(* ===== verification/SignInExamples.v ===== *)
(** Signing in at the example site: a password, a second factor, a directory and an
    identity provider, and the theorems at these instances. *)
From S2P Require Import Prelude GoStrings GoCrypto GoTime Cas Mfa OAuthStore OAuthStoreProps Session RateLimit Identity Passwords Client Federation Authorize GoUrl ReturnTo Access AuditLog Http HttpWp Tokens TokensProps Exchange Site Browser BrowserProps CasEndpoints Services ServicesProps Providers SignIn SignInProps SignInSound.
Local Open Scope Z_scope.
Local Open Scope string_scope.
#[local] Existing Instances canonical_range ascii_tables plain_mail site_urls plain_hosts digest_argon2.

(** Filters with the bytes that have a meaning escaped. *)
Definition filter_byte (b : Z) : list Z := if decide (b ∈ bytes "()*\" ∨ b = 0) then 92 :: bytes (hex [b]) else [b].
Definition escape_filter (s : string) : string := of_bytes (bytes s ≫= filter_byte).

Definition harmless (b : Z) : bool := bool_decide (b ∉ bytes "()*" ∧ b ≠ 0 ∧ is_byte b).
Lemma filter_bytes_harmless : forallb (λ b, forallb harmless (filter_byte b)) (seqZ 0 256) = true.
Proof. vm_compute. reflexivity. Qed.
Lemma escape_filter_safe s b : b ∈ bytes (escape_filter s) → b ∉ bytes "()*" ∧ b ≠ 0.
Proof.
  unfold escape_filter. assert (∀ x, x ∈ bytes s ≫= filter_byte → harmless x = true) as Hall.
  { intros x (b' & Hb' & Hin)%list_elem_of_bind. pose proof (proj1 (forallb_forall _ _) filter_bytes_harmless b') as Hf.
    assert (is_byte b') as Hbyte by (by eapply Forall_forall; [apply bytes_range|]).
    eapply forallb_forall; [apply Hf|by apply list_elem_of_In]. apply list_elem_of_In, elem_of_seqZ. unfold is_byte in Hbyte. lia. }
  rewrite bytes_of_bytes by (apply Forall_forall; intros x Hx; apply Hall, bool_decide_eq_true in Hx; naive_solver).
  intros Hin. apply Hall, bool_decide_eq_true in Hin. naive_solver.
Qed.
#[local] Instance hex_filter : LDAPFilter := {| EscapeFilter := escape_filter; EscapeFilter_safe := escape_filter_safe |}.

(** ** The cast *)

Definition carol : User :=
  {| u_ID := "11111111-1111-4111-8111-111111111111"; u_Username := "carol"; u_DisplayName := "Carol"; u_Email := Some "carol@example";
     u_EmailVerified := true; u_Status := UserActive; u_CreatedAt := 1; u_UpdatedAt := 1 |}.
Definition password : string := "correct horse battery".
Definition accounts : UserRepository := (SetUserPassword (NewUserRepository [alice; carol]) (u_ID carol) password (Some (replicate 16 9))).1.

(** The site with these accounts and second factors. *)
Definition sign_in_site (mfa : MfaRepository) : World :=
  {| w_now := w_now world; w_random := (λ n, Some (replicate 48 (Z.of_nat n))) <$> seq 1 9; w_outside := outside; w_clients := w_clients world;
     w_users := accounts; w_sessions := w_sessions world; w_oauth := w_oauth world; w_access := w_access world; w_rate := w_rate world;
     w_signer := w_signer world; w_audit := w_audit world; w_cas := w_cas world; w_mfa := mfa; w_sources := w_sources world; w_admin := w_admin world |}.

Definition login_form (fields : list (string * string)) (cookies : list (string * string)) : HttpRequest :=
  browser "POST" "/login" ∅ (Some (("csrf_token", csrf_token) :: fields)%list) (list_to_map (("certus_csrf", csrf_token) :: cookies)).
Definition cookie_of (name : string) (r : Reply) : string :=
  default "" (snd <$> (snd <$> list_find (λ c : string * string, c.1 = name) (re_Cookies r))).

(** ** A password *)

Definition with_password : HttpRequest := login_form [("username", " Carol"); ("password", password); ("continue", "/account")] [].
Example password_signs_in :
  answer (loginPassword cfg with_password) (sign_in_site NewMfaRepository) =
  with_cookie sessionCookieName (RawURLEncoding_EncodeToString (replicate 48 1)) (redirect 303 "/login/success?continue=%2Faccount").
Proof. evaluated. Qed.

(** ** A second factor *)

Definition secret : list Z := replicate 20 5.
Definition enrolled : MfaRepository :=
  (EnableCredential (MfaSetup (cfg_MFAService cfg) NewMfaRepository (u_ID carol) "carol" noon
    {| se_secret := Some secret; se_nonce := Some (replicate 12 3); se_codes := λ n, Some (replicate 18 (Z.of_nat n)) |}).1 (u_ID carol) 0 noon).1.
Definition challenged_site : World := after (loginPassword cfg with_password) (sign_in_site enrolled).
Definition challenge : string := cookie_of mfaCookieName (answer (loginPassword cfg with_password) (sign_in_site enrolled)).
Definition with_code : HttpRequest :=
  login_form [("code", generateTOTP secret (Z.quot (Unix (w_now challenged_site)) 30)); ("remember_device", "on")] [("certus_mfa_transaction", challenge)].
Definition trusting_site : World := after (mfaLoginVerify cfg with_code) challenged_site.
Definition device : string := cookie_of trustedDeviceCookieName (answer (mfaLoginVerify cfg with_code) challenged_site).
(** The browser is remembered: the password is enough the next time. *)
Definition with_device : HttpRequest :=
  login_form [("username", "carol"); ("password", password)] [("certus_trusted_device", device)].

(** ** A directory and a provider *)

Definition with_directory : HttpRequest := login_form [("username", "alice"); ("password", "secret")] [].
Definition to_provider : HttpRequest := browser "GET" "/login/oidc" ∅ None ∅.
Definition at_provider : World := after (loginOIDC cfg to_provider) (sign_in_site enrolled).
Definition from_provider : HttpRequest :=
  browser "GET" "/login/oidc/callback" (form [("state", RawURLEncoding_EncodeToString (replicate 48 1)); ("code", "good")]) None
    {["certus_oidc_transaction" := cookie_of externalOIDCCookieName (answer (loginOIDC cfg to_provider) (sign_in_site enrolled))]}.

(** ** The theorems at these instances *)

(** The session that a request creates, or the challenge that it signs, is justified. *)
Definition justifying (d : Did) : bool := match projT1 d with CSessionsCreate _ _ _ _ _ | CSign _ => true | _ => false end.
Definition level_of (q : Call) : string := match q with CSessionsCreate _ _ _ _ level => level | _ => "" end.


Lemma sign_in_opens_created_witness :
  RawURLEncoding_EncodeToString (replicate 48 1) ∈ session_tokens (answer (loginPassword cfg with_password) (sign_in_site NewMfaRepository)) ∧
  opened (calls (loginPassword cfg with_password) (sign_in_site NewMfaRepository)) (RawURLEncoding_EncodeToString (replicate 48 1)).
Proof.
  assert (RawURLEncoding_EncodeToString (replicate 48 1) ∈ session_tokens (answer (loginPassword cfg with_password) (sign_in_site NewMfaRepository))) as Hin by decided.
  split; [exact Hin|]. exact (sign_in_opens_created cfg eq WithPassword with_password _ _ _ _ _ (serves _ _) Hin).
Defined.

Definition password_form : Values := (default (∅, ∅) (ParseForm with_password)).2.
Definition carol_credential : PasswordCredential :=
  match FindPasswordByUsername accounts "carol" with Ok p => p.2 | Err _ => {| pc_UserID := ""; pc_Hash := ""; pc_FailedAttempts := 0; pc_LockedUntil := None |} end.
==========
Work item
Find how many lines in the listing above contain the word "after", then state that number by itself.

Answer space
3